Court: Division of Administrative Hearings, Florida Number: 01-003812MPI Visitors: 18
Petitioner: ROOSEVELT T. JACKSON, JR.
Respondent: AGENCY FOR HEALTH CARE ADMINISTRATION
Judges: J. D. PARRISH
Agency: Agency for Health Care Administration
Locations: Fort Lauderdale, Florida
Filed: Sep. 28, 2001
Status: Closed
Recommended Order on Tuesday, May 21, 2002.

Latest Update: Jan. 16, 2003
Summary: Whether the Petitioner should reimburse the Respondent for alleged Medicaid overpayments in the amount of $44,581.50.Agency established that doctor failed to maintain records to support Medicaid billings; therefore, recoupment of overpayment appropriate.
01-3812.PDF

STATE OF FLORIDA

DIVISION OF ADMINISTRATIVE HEARINGS


ROOSEVELT T. JACKSON, JR., M.D. )

)

Petitioner, )

)

vs. )

)

AGENCY FOR HEALTH CARE )

ADMINISTRATION, )

)

Respondent. )


Case No. 01-3812MPI

)


RECOMMENDED ORDER


Pursuant to notice, a formal hearing was held in this case by video teleconference on January 30, 2002, with the parties appearing from Fort Lauderdale, Florida, before J. D. Parrish, a designated Administrative Law Judge of the Division of Administrative Hearings.

APPEARANCES


For Petitioner: Roosevelt T. Jackson, Jr., M.D., pro se

3740 West Broward Boulevard Plantation, Florida 33312


For Respondent: Kim A. Kellum, Esquire

Agency for Health Care Administration 2727 Mahan Drive

Fort Knox Building 3, Suite 3431

Tallahassee, Florida 32308-5403 STATEMENT OF THE ISSUE

Whether the Petitioner should reimburse the Respondent for alleged Medicaid overpayments in the amount of $44,581.50.

PRELIMINARY STATEMENT


On June 27, 2001, the Respondent, Agency for Health Care Administration (Agency), issued a Final Agency Audit Report that advised the Petitioner of an alleged Medicaid overpayment. The basis for the claim was an alleged failure on the Petitioner's part to follow the guidelines set forth in the applicable rules and Medicaid fee schedules as required by his provider agreement. More specifically, the Respondent has alleged that the Petitioner must reimburse the Agency for services that were billed at a higher level than actually performed, for services that were medically unnecessary, and for services not properly documented. The calculated amount for such overpayments is

$44,581.50.


For his part, the Petitioner disputed the amount claimed and requested a formal hearing by letter dated July 13, 2001. Thereafter the matter was forwarded to the Division of Administrative Hearings for formal proceedings on September 28, 2001.

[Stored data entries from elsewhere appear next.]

Lemma locale_loop (fuel : nat) (force : bool)
    (locales : gmap string (list PoFile)) (names : list string)
    (stats stats' : Stats) (output_dir output_dir' : Directory)
    (value value' : nat) :
  NoDup names →
  for_each (locale_body retry_delay classifier schedule pofile now fuel force
              locales) names (stats, output_dir, value)
  = Ok (stats', output_dir', value') →
  scanned stats' + skipped stats' = scanned stats + skipped stats + length names
  ∧ skipped stats'
    = skipped stats
      + length (filter (λ n, is_skipped force output_dir n = true) names)
  ∧ (∀ file,
       (∀ n, n ∈ names → is_skipped force output_dir n = false →
             file ≠ get_report_path n) →
       output_dir' !! file = output_dir !! file)
  ∧ (∀ n, n ∈ names → is_skipped force output_dir n = false →
       ∃ spam,
         output_dir' !! get_report_path n
         = Some (JsonFile (mkReport (now n) (Some n) (length spam)
                             (Some (entry_dict <$> spam))))
         ∧ Forall (λ entry, locale entry = n) spam)
  ∧ total_spam stats'
    = total_spam stats
      + sum_list_with
          (λ n, if is_skipped force output_dir n then 0
                else written_total output_dir' n) names.
Proof.
  revert stats output_dir value.
  induction names as [|n names IH]; intros stats output_dir value Hnodup.
  - intros [= <- <- <-]. simpl. repeat split; try lia; try done.
    intros n Hn. by apply elem_of_nil in Hn.
  - apply NoDup_cons in Hnodup as [Hn Hnodup]. cbn [for_each].
    rewrite locale_body_eq.
    destruct (is_skipped force output_dir n) eqn:Hskip.
    + res_simpl. intros Hr.
      destruct (IH _ _ _ Hnodup Hr) as (H1 & H2 & H3 & H4 & H5).
      simpl in *. rewrite filter_cons_True by done. rewrite Hskip.
      split; [lia|]. split; [simpl; lia|]. split; [|split; [|lia]].
      * intros file Hfile. apply H3. intros m Hm. apply Hfile. by right.
      * intros m [->|Hm]%elem_of_cons Hm'; [congruence|]. by apply H4.
    + destruct (for_each _ (default [] (locales !! n)) ([], value))
        as [[locale_spam v]| |] eqn:Hfiles; [|done..].
      res_simpl. intros Hr.
      pose proof (locale_files_loop _ _ _ _ _ _ _ Hfiles (Forall_nil_2 _))
        as Hloc.
      destruct (IH _ _ _ Hnodup Hr) as (H1 & H2 & H3 & H4 & H5).
      simpl in H1, H2, H5.
      assert (∀ m, m ∈ names →
                is_skipped force
                  (write_locale_report (now n) locale_spam output_dir n) m
                = is_skipped force output_dir m) as Hsame.
      { intros m Hm. unfold is_skipped. rewrite report_exists_write; [done|].
        by intros ->. }
      assert (output_dir' !! get_report_path n
              = Some (JsonFile (mkReport (now n) (Some n) (length locale_spam)
                                  (Some (entry_dict <$> locale_spam)))))
        as Hhead.
      { rewrite H3.
        - unfold write_locale_report. by rewrite lookup_insert_eq.
        - intros m Hm _ Heq%get_report_path_inj. by subst m. }
      rewrite filter_cons_False by (by rewrite Hskip).
      split; [simpl; lia|]. split.
      { rewrite H2. f_equal. f_equal. apply filter_ext_in.
        intros m Hm. by rewrite Hsame. }
      split; [|split].
      * intros file Hfile. rewrite H3.
        -- unfold write_locale_report. rewrite lookup_insert_ne; [done|].
           intros Heq. apply (Hfile n); [by left|done|done].
        -- intros m Hm Hm'. apply Hfile; [by right|]. by rewrite <- Hsame.
      * intros m [->|Hm]%elem_of_cons Hm'.
        -- by exists locale_spam.
        -- apply H4; [done|]. by rewrite Hsame.
      * simpl. rewrite Hskip. unfold written_total at 1. rewrite Hhead. simpl.
        rewrite H5. rewrite <- Nat.add_assoc. f_equal. f_equal.
        apply sum_list_with_ext_in. intros m Hm. by rewrite Hsame.
Qed.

At the hearing, the Agency offered Respondent's Exhibits 1-3 and 5-11 that were admitted into evidence. Vicki Stiles,

Margerite Johnson, Robert V. Peirce (by deposition), and Joel H. Kramer, M.D. (by deposition) testified on behalf of the Agency. The Petitioner participated in the hearing but offered no exhibits or testimony.

The transcript of these proceedings was filed on March 18, 2002. A Motion for Extension of Time to File Proposed Recommended Orders was granted and the parties were given leave until April 8, 2002, to file such proposals. All proposed orders have been considered in the preparation of this order.

FINDINGS OF FACT


  1. At all times material to the allegations of this case, the Petitioner, Roosevelt T. Jackson, Jr., M.D., has been a Medicaid provider authorized to receive reimbursement for Medicaid services provided to Medicaid recipients. Dr. Jackson is an ophthalmologist. All services in this cause related to Medicaid claims for procedures performed between January 1, 1998, and December 31, 1999.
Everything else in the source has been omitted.